The Measurement vs. Bidding Split: Key Event Import and the Secondary-Status Default
When a GA4 property is linked to a Google Ads account, two import paths create a Google Ads conversion action from a GA4 key event. The GA4-side path: Advertising → Conversion management → New conversion → select Google Ads account → choose key event. The Google Ads-side path: Goals → New conversion action → Import → Google Analytics properties → select key event. Both produce the same outcome — a conversion action in Google Ads. They do not create a unified measurement system. GA4 and Google Ads retain separate attribution models, separate lookback windows, and separate counting logic. Discrepancies between their conversion columns are expected and structural. Source: Analytics Help, Create Google Ads conversions based on Google Analytics key events; Google Ads Help, Measure web key events from GA4 properties.

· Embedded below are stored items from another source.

(** ** Runs *)

Definition demo_wire (instrument channel venue : string) : WireInterestSpec :=
  mkWireInterestSpec "strat" "logical" instrument channel None venue instrument 9999.

(** A decoder of three values. *)
Definition demo_decode (value : string) : option WireInterestSpec :=
  if bool_decide (value = "tick") then Some (demo_wire "BTC-USDT" "tick" "SIM")
  else if bool_decide (value = "funding") then Some (demo_wire "BTC-USDT" "funding" "SIM")
  else if bool_decide (value = "moved") then Some (demo_wire "BTC-USDT" "tick" "OKX")
  else None.

Definition demo_keys : list (option string) := [Some "a"; None; Some "b"].
Definition demo_get (key : string) : option string :=
  if bool_decide (key = "a") then Some "tick" else Some "garbage".
(** Two more leases, a refresh, a change of stream and a deletion. *)
Definition demo_watch : list WatchItem :=
  [KvPut "c" "tick"; KvPut "a" "tick"; KvError; KvPut "d" "tick"; KvPut "c" "funding"; KvDelete "a"].
Definition btc_tick : StreamKey := mkStreamKey "BTC-USDT" ChTick.
Definition btc_funding : StreamKey := mkStreamKey "BTC-USDT" ChFunding.

Lemma subscriptions_track_interest_witness :
  let '(leases, src) := NatsKvSubSource.snapshot demo_decode demo_keys demo_get (NatsKvSubSource.new "sim") in
  let '(r, m) := SubscriptionManager.reconcile_on_start (Ok leases)
                   (SubscriptionManager.new SimRtmdAdapter.new) in
  r = Ok tt ∧
  ∃ src' m', run_watch_loop demo_decode demo_watch src m = Returns (src', m') ∧
    ∀ k, let asked := interest k (foldl (λ m item, after_item demo_decode "sim" item m)
                        (after_snapshot demo_decode "sim" demo_get demo_keys) demo_watch) in
      SubscriptionManager.refcount k m' = asked ∧ (k ∈ sim_active (sm_adapter m') ↔ 0 < asked).
Proof.
  refine (subscriptions_track_interest demo_decode sim_active "sim" demo_keys demo_get demo_watch
    SimRtmdAdapter.new _ _); [reflexivity|].
  apply (bool_decide_unpack _). vm_compute. exact I.
Defined.

(** An adapter over the simulated one whose first subscription fails. *)
Definition flaky : Type := bool * SimRtmdAdapter.
#[export] Instance flaky_adapter : RtmdVenueAdapter flaky := {|
  subscribe spec (a : flaky) :=
    if a.1 then let '(r, s) := SimRtmdAdapter.subscribe spec a.2 in (r, (true, s))
    else (Err (VenueError "timeout"), (true, a.2));
  unsubscribe spec (a : flaky) := let '(r, s) := SimRtmdAdapter.unsubscribe spec a.2 in (r, (a.1, s));
  snapshot_active (a : flaky) := SimRtmdAdapter.snapshot_active a.2;
|}.

(** The references and the activity of a stream, and the keys that ask for it,
    after a watch that starts from an empty store. *)
Definition watched {A} `{!RtmdVenueAdapter A} (a : A) (active : A → gset StreamKey) (k : StreamKey)
    (watch : list WatchItem) : option (Z * bool * Z) :=
  match run_watch_loop demo_decode watch (NatsKvSubSource.new "sim") (SubscriptionManager.new a) with
  | Returns (src, m) =>
      Some (SubscriptionManager.refcount k m, bool_decide (k ∈ active (sm_adapter m)),
            interest k (streams src))
  | Panics _ => None
  end.

(** The first lease on a stream is not counted because its subscription failed,
    but the source remembers its key.  When that key goes away the manager drops
    the reference of the second lease and unsubscribes a stream that is still
    asked for. *)
Theorem failed_subscribe_drops_other_lease :
  watched (A := flaky) (false, SimRtmdAdapter.new) (sim_active ∘ snd) btc_tick
    [KvPut "a" "tick"; KvPut "b" "tick"; KvDelete "a"] = Some (0, false, 1).
Proof. vm_compute. reflexivity. Qed.

(** A lease that was subscribed and moves to another venue is ignored, so the
    stream stays subscribed here. *)
Theorem moved_lease_keeps_stream :
  watched SimRtmdAdapter.new sim_active btc_tick [KvPut "a" "tick"; KvPut "a" "moved"] =
    Some (1, true, 1).
Proof. vm_compute. reflexivity. Qed.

The most consequential default practitioners encounter immediately after import: the new conversion action is set to Secondary status. Google’s documentation is unambiguous — “Conversion actions created through the Google Analytics interface will be set as secondary.” Secondary actions appear in the “All conversions” column in Google Ads reports. They do not appear in the “Conversions” column. Smart Bidding strategies — tCPA, tROAS, Maximize Conversions, Maximize Conversion Value — optimize only for Primary actions. An account that imports GA4 key events without changing this setting has Smart Bidding operating against zero primary conversion signals: the Conversions column shows zero, no error fires, and bid strategies run blind. The fix lives in Google Ads only: Goals → Conversions → [conversion action] → Edit → Action optimization → Primary action. GA4 has no equivalent setting.
MB Adv Agency’s observation: The Secondary-to-Primary promotion is the single most common configuration error in GA4/Google Ads integration. It produces a silent failure — the Conversions column shows zero, Smart Bidding continues running, and no diagnostic surfaces the problem. Checking action optimization status takes thirty seconds and is the first step after every key event import.
GA4 and Google Ads conversion tracking are complementary, not interchangeable. GA4 measures key events across all traffic and channels. Google Ads measures ad-attributed actions and powers Smart Bidding. Removing native Google Ads conversion actions and relying solely on GA4 imports breaks bidding unless every imported action is promoted to Primary — and even then, the two systems’ columns diverge because attribution models differ. The metrics and KPIs pillar covers where imported GA4 conversions appear in Google Ads reporting and why the numbers structurally cannot match. Source: Analytics Help, Conversions vs. key events.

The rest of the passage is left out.